**Brief:** Check every line of the material below for the string "Hall", and return the ones that have it.

**Material to process:**
☆ ☆ ☆ ☆

(** X4: a deploy uploads once, through the primary bucket, and only as its
    last step before saving. The directory is [code.root] joined with
    [code.src] when a non-empty [code.src] is given, and [code.root] itself
    otherwise; [code.root] is the resolved [code.root] of the inputs when
    one is given and the working directory otherwise. *)
Theorem upload_directory (h : host) (arg : option inputs) (st : state) :
  let i := normalize h st (given arg) in
  let '(c, r) := default h arg (init st) in
  exists dir,
    (exists n, filter is_upload (trace c) = firstn n [Upload "websiteBucket" dir])
    /\ (forall o, r = Ok o -> filter is_upload (trace c) = [Upload "websiteBucket" dir])
    /\ (in_code (given arg) = None -> dir = process_cwd h)
    /\ (forall c0, in_code (given arg) = Some c0 ->
        truthy (code_src c0) = false -> dir = root i)
    /\ (forall c0 s, in_code (given arg) = Some c0 ->
        code_src c0 = Some s -> truthy_str s = true ->
        path_join h (root i) s <> EmptyString ->
        dir = path_join h (root i) s)
    /\ (forall c0 p, in_code (given arg) = Some c0 ->
        code_root c0 = Some p -> truthy_str p = true ->
        root i = path_resolve h p)
    /\ (forall c0, in_code (given arg) = Some c0 ->
        truthy (code_root c0) = false -> root i = process_cwd h).
Proof.
  intros i.
  destruct (upload_calls h arg st) as [Hpre Hall]. fold i in Hpre, Hall.
  destruct (default h arg (init st)) as [c r]. cbn [fst snd] in Hpre, Hall.
  exists (show (js_or (src i) (Some (root i)))).
  split; [exact Hpre | split; [exact Hall |]].
  subst i. unfold normalize, js_or. cbn [src root].
  split; [|split; [|split; [|split]]].
  - intros Hc. rewrite Hc. reflexivity.
  - intros c0 Hc Hs. rewrite Hc, Hs, Hs. reflexivity.
  - intros c0 s Hc Hs Ts Hj. rewrite Hc in Hj |- *. rewrite Hs.
    cbn [truthy show]. rewrite Ts. cbn [truthy show].
    match goal with
    | |- context [truthy_str ?x] => destruct x eqn:E
    end; [contradiction | reflexivity].
  - intros c0 p Hc Hp Tp. rewrite Hc, Hp. cbn. rewrite Tp. reflexivity.
  - intros c0 Hc Hp. rewrite Hc, Hp. reflexivity.
Qed.

(** ** Deploying again, and removing what was deployed *)

Lemma js_strict_neq_refl (a : jsval) : js_strict_neq a a = false.
Proof. apply js_strict_neq_false. reflexivity. Qed.

Lemma bucketName_truthy (h : host) (st : state) (raw : inputs) :
  context_resourceId h <> EmptyString ->
  truthy_str (bucketName (normalize h st raw)) = true.
Proof.
  intros Hid. unfold normalize, js_or. cbn [bucketName].
  destruct (truthy (st_bucketName st)) eqn:Hs.
  - destruct (st_bucketName st); [exact Hs | discriminate].
  - destruct (truthy (in_domain raw)) eqn:Hd.
    + destruct (in_domain raw); [exact Hd | discriminate].
    + cbn. destruct (context_resourceId h); [contradiction | reflexivity].
Qed.

(** What a deploy that returns has stored and upserted. *)
Lemma default_success_summary
    (h : host) (arg : option inputs) (st : state) (o : outputs) :
  let i := normalize h st (given arg) in
  let route53 := mk_client (Some (region i)) (context_credentials_aws h) in
  snd (default h arg (init st)) = Ok o ->
  (exists name,
     store (fst (default h arg (init st)))
       = mk_state (Some (bucketName i)) (domain i) (Some (region i))
                  (Some (website_url name (region i))))
  /\ filter is_bind (trace (fst (default h arg (init st))))
     = if truthy (domain i)
       then [ConfigureDomainForBucket route53 (show (domain i)) (Some (region i)) None;
             ConfigureDomainForBucket route53 ("www." ++ show (domain i))
                                      (Some (region i)) None]
       else [].
Proof.
  intros i route53. subst route53 i.
  start_default. answers; cbn [fst snd]; intros Hr; try discriminate;
    (split; [eexists; reflexivity | reflexivity]).
Qed.

(** What a removal that returns has deleted. *)
Lemma remove_success_summary (h : host) (st : state) :
  let route53 := mk_client (st_region st) (context_credentials_aws h) in
  snd (remove h (init st)) = Ok tt ->
  store (fst (remove h (init st))) = empty_state
  /\ filter is_dns (trace (fst (remove h (init st))))
     = filter is_unbind (trace (fst (remove h (init st))))
  /\ filter is_unbind (trace (fst (remove h (init st))))
     = if truthy (st_domain st)
       then [ConfigureDomainForBucket route53 (show (st_domain st))
                                      (st_region st) (Some "DELETE");
             ConfigureDomainForBucket route53 ("www." ++ show (st_domain st))
                                      (st_region st) (Some "DELETE")]
       else [].
Proof.
  intros route53. subst route53.
  unfold_run. answers; cbn [fst snd]; intros Hr; try discriminate;
    (split; [reflexivity | split; reflexivity]).
Qed.

(** Without a difference between the persisted and the requested domain a
    deploy deletes nothing. *)
Lemma no_drift_no_unbind (h : host) (arg : option inputs) (st : state) :
  js_strict_neq (st_domain st) (in_domain (given arg)) = false ->
  filter is_unbind (trace (fst (default h arg (init st)))) = [].
Proof.
  intros Hsame.
  start_default.
  assert (Hg : truthy (st_domain st) && js_strict_neq (st_domain st) (domain i)
               = false) by (apply andb_false_iff; right; exact Hsame).
  answers; reflexivity.
Qed.

(** X5: the bucket identity is stable. After a deploy that returned, on a
    framework whose generated identifiers are not empty, every later
    normalization, on any host and for any inputs, resolves to the bucket
    name of that deploy; the same inputs resolve to the same configuration,
    and deploying them again deletes no DNS record. *)
Theorem redeploy_keeps_configuration
    (h : host) (arg : option inputs) (st : state) (o : outputs) :
  context_resourceId h <> EmptyString ->
  snd (default h arg (init st)) = Ok o ->
  let st' := store (fst (default h arg (init st))) in
  (forall h' arg',
     bucketName (normalize h' st' (given arg'))
       = bucketName (normalize h st (given arg)))
  /\ normalize h st' (given arg) = normalize h st (given arg)
  /\ (forall h', filter is_unbind (trace (fst (default h' arg (init st')))) = []).
Proof.
  intros Hid Hok st'.
  destruct (default_success_summary h arg st o Hok) as [[name Hst] _].
  fold st' in Hst.
  pose proof (bucketName_truthy h st (given arg) Hid) as Hb.
  assert (Hname : forall h' raw,
             bucketName (normalize h' st' raw)
               = bucketName (normalize h st (given arg))).
  { intros h' raw. rewrite Hst. unfold normalize at 1, js_or.
    cbn [bucketName st_bucketName truthy]. rewrite Hb. reflexivity. }
  split; [intros h' arg'; apply Hname | split].
  - specialize (Hname h (given arg)).
    unfold normalize in *. cbn [bucketName] in Hname. rewrite Hname.
    reflexivity.
  - intros h'. apply no_drift_no_unbind. rewrite Hst. cbn [st_domain].
    apply js_strict_neq_refl.
Qed.

(** X6: a removal that returns, run on the state a deploy has saved, deletes
    exactly the alias records that deploy upserted, domain by domain with
    the same region, makes no other DNS call, and leaves the store empty. *)
Theorem remove_undoes_binds
    (h h' : host) (arg : option inputs) (st : state) (o : outputs) :
  snd (default h arg (init st)) = Ok o ->
  let st' := store (fst (default h arg (init st))) in
  snd (remove h' (init st')) = Ok tt ->
  map dns_record (filter is_dns (trace (fst (remove h' (init st')))))
    = map dns_record (filter is_bind (trace (fst (default h arg (init st)))))
  /\ forallb is_unbind (filter is_dns (trace (fst (remove h' (init st'))))) = true
  /\ store (fst (remove h' (init st'))) = empty_state.
Proof.
  intros Hok st' Hrm.
  destruct (default_success_summary h arg st o Hok) as [[name Hst] Hbinds].
  fold st' in Hst.
  destruct (remove_success_summary h' st' Hrm) as [Hempty [Hdns Hunbinds]].
  split; [|split; [|exact Hempty]].
  - rewrite Hdns, Hunbinds, Hbinds, Hst. cbn [st_domain st_region].
    destruct (truthy (domain (normalize h st (given arg)))); reflexivity.
  - rewrite Hdns, Hunbinds.
    destruct (truthy (st_domain st')); reflexivity.
Qed.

☆ ☆ ☆ ☆

**Written solution:**
  destruct (upload_calls h arg st) as [Hpre Hall]. fold i in Hpre, Hall.
  destruct (default h arg (init st)) as [c r]. cbn [fst snd] in Hpre, Hall.
  split; [exact Hpre | split; [exact Hall |]].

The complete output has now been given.